André Lebrun étudie la sculpture auprès de Jean-Baptiste Pigalle (1714-1785). En 1756, il remporte le Grand Prix de Rome avec son bas-relief Melchisedech présentant à Abraham le pain et le vin qu’il bénit [2]. Il entre ensuite à l’École royale des élèves protégés pour une durée de trois ans avant de partir pour Rome en 1759. Pensionnaire à l’Académie de France jusqu’en décembre 1763, il a dépassé le temps autorisé de l’hébergement à l’Académie de France, prétextant la participation au concours pour le monument funéraire du pape Benoît XIV. Le tombeau du pontife, décédé cinq années plus tôt, devait prendre place à la basilique Saint-Pierre, mais Lebrun n’obtient aucune commande pour ce projet. C’est à Rome que Lebrun termine son apprentissage du métier de sculpteur. Cependant la Ville éternelle ne représente pas seulement pour lui un lieu d’études. C’est là qu’il commence sa carrière. Membre de l’Accademia di San Luca et directeur de la Scuola del Nudo, nouvelle institution créée par Benoît XIV, le jeune sculpteur est très bien intégré à la vie artistique romaine. Recevant de nombreuses commandes, il reste établi à Rome. En 1764, il signe un contrat pour réaliser une statue en marbre de Judith pour la chapelle de l’Immaculée Conception à San Carlo al Corso (ill. 2: Judith, Rome, 1764-1767, Rome, église San Carlo al Corso, photo d’appel). En novembre 1767, la statue est placée dans l’église, en pendant à une statue de David sculptée par Pietro Pacilli. Cette même année, il est sollicité pour exécuter le buste du cardinal Giuseppe Maria Ferroni pour son monument funéraire en l’église de Santa Cecilia in Trastevere. Le reste du monument, plaque commémorative, pyramide de marbre, draperies de stuc, est l’œuvre de Tommaso Righi.

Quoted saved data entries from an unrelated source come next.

(** X25.  Whatever happened in the wizard before, a submission creates a
    token only against a snapshot that the bank-link step delivered or that is
    the fabricated fallback, and only for a supply that is a number and is
    not above that snapshot's available balance. *)
Theorem every_created_token_is_backed
    (events : list Wizard.Event)
    (connection : Solana.Connection) (publicKey : option PublicKey)
    (wallet : option (Solana.Transaction -> result Solana.Transaction))
    (apiRequest : Form.RecordMintRequest -> result ())
    (data : TokenFormData) (st' : Form.State)
    (details : Solana.TokenDetails) (recorded : bool) :
  Form.onSubmit connection publicKey wallet apiRequest data
    (Wizard.run events Form.initialState)
    = (Form.TokenCreated details recorded, st') ->
  exists bank,
    Form.verifiedBankAccount (Wizard.run events Form.initialState) = Some bank
    /\ (bank = fallbackBankAccount \/ Wizard.BankVerified bank ∈ events)
    /\ is_nan (JsNumber.parseFloat (tokenSupply data)) = false
    /\ JsNumber.gtb (JsNumber.parseFloat (tokenSupply data)) (availableBalance bank) = false
    /\ Wizard.run (events ++ [Wizard.SubmitForm connection publicKey wallet apiRequest data])
         Form.initialState
       = Wizard.run events Form.initialState.
Proof.
  intros H. pose proof H as Hrun.
  unfold Form.onSubmit in H.
  destruct publicKey as [payer|]; [|discriminate].
  destruct wallet as [signer|]; [|discriminate].
  destruct (Form.submitGate true data _) as [gate st0] eqn:Hgate.
  destruct gate; try discriminate.
  apply submitGate_proceed in Hgate as (_ & -> & bank & Hbank & Hgt).
  destruct (Solana.createSPLToken _ _ _ _) as [tokenDetails|] eqn:Hcreate; [|discriminate].
  injection H as _ _ Hst.
  apply createSPLToken_ok in Hcreate
    as (transaction & blockhash & height & signed & signature & Hbuild & _).
  apply buildTransaction_ok in Hbuild
    as (rent & decimals & ata & n & n' & amount & _ & _ & _ & Hsupply & _).
  apply initialSupply_ok in Hsupply as (Hnan & _ & _).
  exists bank. split; [exact Hbank|]. split.
  - destruct (run_snapshot_origin events Form.initialState bank Hbank) as [Hinit | Horigin];
      [discriminate Hinit | exact Horigin].
  - split; [exact Hnan|]. split; [exact Hgt|].
    rewrite run_snoc. cbn [Wizard.handle]. rewrite Hrun. cbn. now rewrite Hst.
Qed.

C’est en 1767 que Lebrun reçoit l’invitation du roi Stanislas Auguste Poniatowski de séjourner à la cour de Pologne. Il s’y rend l’année suivante, qui est très productive pour l’artiste. Il exécute le portrait du pape régnant Clément XIII Rezzonico en marbre blanc[3], signé et daté. Très réaliste, ce buste est fort apprécié du pontife. Il en fait également une version de bronze (disparue) qui était exposée au Palais du Quirinal. A Varsovie, peu après l’arrivée de l’artiste, le souverain Stanislas Auguste, visiblement très satisfait, écrit à Mme Geoffrin, intellectuelle tenant un salon réunissant écrivains et artistes, qui lui avait recommandé le jeune sculpteur : « Je l’ai depuis huit jours ; c’est un garçon fort sage, fort modeste, extrêmement appliqué et qui, par les essais qu’il a déjà faits en terre, me promet beaucoup de satisfaction[4]. » À la cour du roi, Lebrun se trouve à la tête d’un atelier, nommé en polonais « sculptornia » où travaillent sous sa direction de nombreux praticiens. Il collabore notamment avec Giacomo Monaldi (1733-1798) sculpteur italien avec qui il avait peut-être fait le voyage depuis Rome. Celui-ci l’aide dans l’exécution de nombreuses sculptures. Ils travaillent ensemble dès 1769 pour la décoration de la salle de Marbre du palais royal, puis pour d’autres pièces du palais. L’Autrichien Franciszek Pinck participe également à la réalisation des commandes, en suivant les dessins de Lebrun. D’autres sculpteurs sont employés temporairement en renfort. Enfin, l’atelier comprend quelques tailleurs de pierre et deux formatori – mouleurs – italiens : Davino Cristofani et Giuseppe Pellegrini, qui exécutent des modèles aussi bien que leurs moulages.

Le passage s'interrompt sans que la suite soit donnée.